---------- Input for this task ----------

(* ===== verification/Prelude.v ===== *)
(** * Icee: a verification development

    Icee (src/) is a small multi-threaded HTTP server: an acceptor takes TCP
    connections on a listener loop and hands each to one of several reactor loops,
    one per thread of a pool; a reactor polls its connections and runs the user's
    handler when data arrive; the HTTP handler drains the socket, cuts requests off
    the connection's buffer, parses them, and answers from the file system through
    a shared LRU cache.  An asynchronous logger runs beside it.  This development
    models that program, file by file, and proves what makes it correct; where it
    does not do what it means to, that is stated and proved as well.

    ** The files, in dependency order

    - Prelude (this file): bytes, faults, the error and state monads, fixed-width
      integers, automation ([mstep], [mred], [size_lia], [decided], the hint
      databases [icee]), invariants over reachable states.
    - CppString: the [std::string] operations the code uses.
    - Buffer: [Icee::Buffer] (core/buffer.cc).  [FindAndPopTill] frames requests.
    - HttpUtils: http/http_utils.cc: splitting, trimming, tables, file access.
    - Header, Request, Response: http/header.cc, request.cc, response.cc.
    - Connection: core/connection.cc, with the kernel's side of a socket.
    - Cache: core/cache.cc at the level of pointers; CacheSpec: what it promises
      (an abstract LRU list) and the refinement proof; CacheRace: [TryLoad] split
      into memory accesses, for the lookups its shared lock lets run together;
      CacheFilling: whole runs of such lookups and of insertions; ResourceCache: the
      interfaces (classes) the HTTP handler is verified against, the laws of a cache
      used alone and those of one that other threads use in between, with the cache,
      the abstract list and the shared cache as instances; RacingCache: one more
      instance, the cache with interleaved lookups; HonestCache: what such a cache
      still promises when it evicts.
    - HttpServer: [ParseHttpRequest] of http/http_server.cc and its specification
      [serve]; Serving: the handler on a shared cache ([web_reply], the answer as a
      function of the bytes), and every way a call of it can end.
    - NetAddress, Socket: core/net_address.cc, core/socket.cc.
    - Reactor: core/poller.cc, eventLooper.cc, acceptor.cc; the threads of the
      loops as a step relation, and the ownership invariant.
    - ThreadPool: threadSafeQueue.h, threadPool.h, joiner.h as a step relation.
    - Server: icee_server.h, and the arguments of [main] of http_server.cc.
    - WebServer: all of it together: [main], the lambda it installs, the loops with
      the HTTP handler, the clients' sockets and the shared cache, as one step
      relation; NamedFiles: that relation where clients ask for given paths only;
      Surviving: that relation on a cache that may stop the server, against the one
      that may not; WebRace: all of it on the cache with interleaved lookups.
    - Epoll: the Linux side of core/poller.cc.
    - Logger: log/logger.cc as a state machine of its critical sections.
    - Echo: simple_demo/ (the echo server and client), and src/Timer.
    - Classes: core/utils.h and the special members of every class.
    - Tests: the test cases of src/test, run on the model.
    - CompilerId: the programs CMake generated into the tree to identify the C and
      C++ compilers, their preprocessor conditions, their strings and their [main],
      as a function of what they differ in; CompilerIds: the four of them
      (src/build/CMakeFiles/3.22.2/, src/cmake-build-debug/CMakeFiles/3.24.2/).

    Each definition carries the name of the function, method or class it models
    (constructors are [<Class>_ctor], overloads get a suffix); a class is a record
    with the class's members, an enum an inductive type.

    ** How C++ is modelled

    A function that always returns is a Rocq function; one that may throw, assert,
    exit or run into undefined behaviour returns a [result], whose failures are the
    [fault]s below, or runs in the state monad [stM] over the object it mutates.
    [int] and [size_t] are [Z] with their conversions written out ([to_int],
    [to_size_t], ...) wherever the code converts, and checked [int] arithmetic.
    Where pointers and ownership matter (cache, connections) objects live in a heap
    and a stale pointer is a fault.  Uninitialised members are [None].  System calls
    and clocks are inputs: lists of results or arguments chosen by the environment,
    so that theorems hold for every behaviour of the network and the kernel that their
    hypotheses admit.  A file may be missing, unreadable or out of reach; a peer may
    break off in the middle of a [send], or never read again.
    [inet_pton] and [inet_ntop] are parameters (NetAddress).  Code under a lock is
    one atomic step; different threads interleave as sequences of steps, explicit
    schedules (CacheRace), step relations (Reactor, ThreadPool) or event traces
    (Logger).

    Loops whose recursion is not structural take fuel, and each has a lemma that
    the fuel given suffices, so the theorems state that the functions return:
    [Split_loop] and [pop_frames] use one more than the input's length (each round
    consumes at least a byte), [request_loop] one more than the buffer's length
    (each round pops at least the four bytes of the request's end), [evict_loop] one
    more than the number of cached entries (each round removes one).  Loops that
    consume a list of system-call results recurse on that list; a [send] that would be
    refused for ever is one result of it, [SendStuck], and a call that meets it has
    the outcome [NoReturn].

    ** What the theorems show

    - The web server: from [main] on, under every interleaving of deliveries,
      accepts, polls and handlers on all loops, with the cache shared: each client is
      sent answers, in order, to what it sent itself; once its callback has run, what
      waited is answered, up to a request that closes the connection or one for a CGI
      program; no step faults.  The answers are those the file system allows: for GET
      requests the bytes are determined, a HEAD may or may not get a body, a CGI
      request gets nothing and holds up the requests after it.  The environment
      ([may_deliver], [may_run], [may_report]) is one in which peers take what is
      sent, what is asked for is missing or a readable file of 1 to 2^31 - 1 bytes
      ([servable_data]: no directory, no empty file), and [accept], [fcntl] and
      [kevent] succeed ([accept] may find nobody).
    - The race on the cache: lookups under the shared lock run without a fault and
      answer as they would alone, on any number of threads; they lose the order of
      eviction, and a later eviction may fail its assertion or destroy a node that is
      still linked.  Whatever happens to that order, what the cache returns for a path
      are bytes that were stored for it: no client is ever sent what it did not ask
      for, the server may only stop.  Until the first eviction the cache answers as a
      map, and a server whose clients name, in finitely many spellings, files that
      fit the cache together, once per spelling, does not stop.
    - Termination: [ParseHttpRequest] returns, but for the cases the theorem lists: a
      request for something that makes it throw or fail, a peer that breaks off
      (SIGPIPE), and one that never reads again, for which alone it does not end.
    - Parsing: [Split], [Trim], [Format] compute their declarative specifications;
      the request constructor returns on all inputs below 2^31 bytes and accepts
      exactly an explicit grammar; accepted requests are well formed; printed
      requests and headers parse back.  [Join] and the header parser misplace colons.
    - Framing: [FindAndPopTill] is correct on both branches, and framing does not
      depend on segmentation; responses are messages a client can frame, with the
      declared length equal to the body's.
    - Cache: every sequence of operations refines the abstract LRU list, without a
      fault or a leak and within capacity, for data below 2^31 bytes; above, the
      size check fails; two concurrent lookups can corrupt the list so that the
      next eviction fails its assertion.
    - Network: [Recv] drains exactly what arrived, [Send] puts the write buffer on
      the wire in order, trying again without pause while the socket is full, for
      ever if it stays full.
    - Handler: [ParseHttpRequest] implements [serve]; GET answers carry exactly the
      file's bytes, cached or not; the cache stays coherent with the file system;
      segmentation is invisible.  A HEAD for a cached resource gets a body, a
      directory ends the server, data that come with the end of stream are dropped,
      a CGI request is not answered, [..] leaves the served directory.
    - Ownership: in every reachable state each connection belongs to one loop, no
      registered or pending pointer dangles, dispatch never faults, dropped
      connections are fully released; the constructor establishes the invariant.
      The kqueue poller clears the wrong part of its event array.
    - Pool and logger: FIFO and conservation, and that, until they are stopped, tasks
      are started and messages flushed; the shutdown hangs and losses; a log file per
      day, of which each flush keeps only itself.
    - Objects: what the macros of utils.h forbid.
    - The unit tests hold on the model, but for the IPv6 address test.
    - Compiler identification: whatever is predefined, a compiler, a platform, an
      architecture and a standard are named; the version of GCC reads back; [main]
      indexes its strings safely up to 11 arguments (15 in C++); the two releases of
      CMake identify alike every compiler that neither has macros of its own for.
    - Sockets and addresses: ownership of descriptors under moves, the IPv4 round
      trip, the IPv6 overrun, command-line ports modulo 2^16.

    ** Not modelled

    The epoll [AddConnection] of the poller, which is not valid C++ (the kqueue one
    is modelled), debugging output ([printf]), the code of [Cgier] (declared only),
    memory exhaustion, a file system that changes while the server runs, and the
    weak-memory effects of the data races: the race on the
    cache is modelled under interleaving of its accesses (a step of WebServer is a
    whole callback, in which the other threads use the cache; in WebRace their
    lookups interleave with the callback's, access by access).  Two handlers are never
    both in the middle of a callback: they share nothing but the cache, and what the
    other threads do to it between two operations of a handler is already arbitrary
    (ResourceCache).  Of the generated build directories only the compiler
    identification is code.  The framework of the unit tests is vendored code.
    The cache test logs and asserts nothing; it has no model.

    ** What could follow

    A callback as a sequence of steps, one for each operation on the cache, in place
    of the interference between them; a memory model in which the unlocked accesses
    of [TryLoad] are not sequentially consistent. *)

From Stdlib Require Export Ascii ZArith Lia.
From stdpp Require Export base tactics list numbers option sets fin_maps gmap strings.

----------

**Task instructions**
When a line in the data contains the string "without", copy that line.

**The completed task**
    - The race on the cache: lookups under the shared lock run without a fault and
    - Cache: every sequence of operations refines the abstract LRU list, without a
      the wire in order, trying again without pause while the socket is full, for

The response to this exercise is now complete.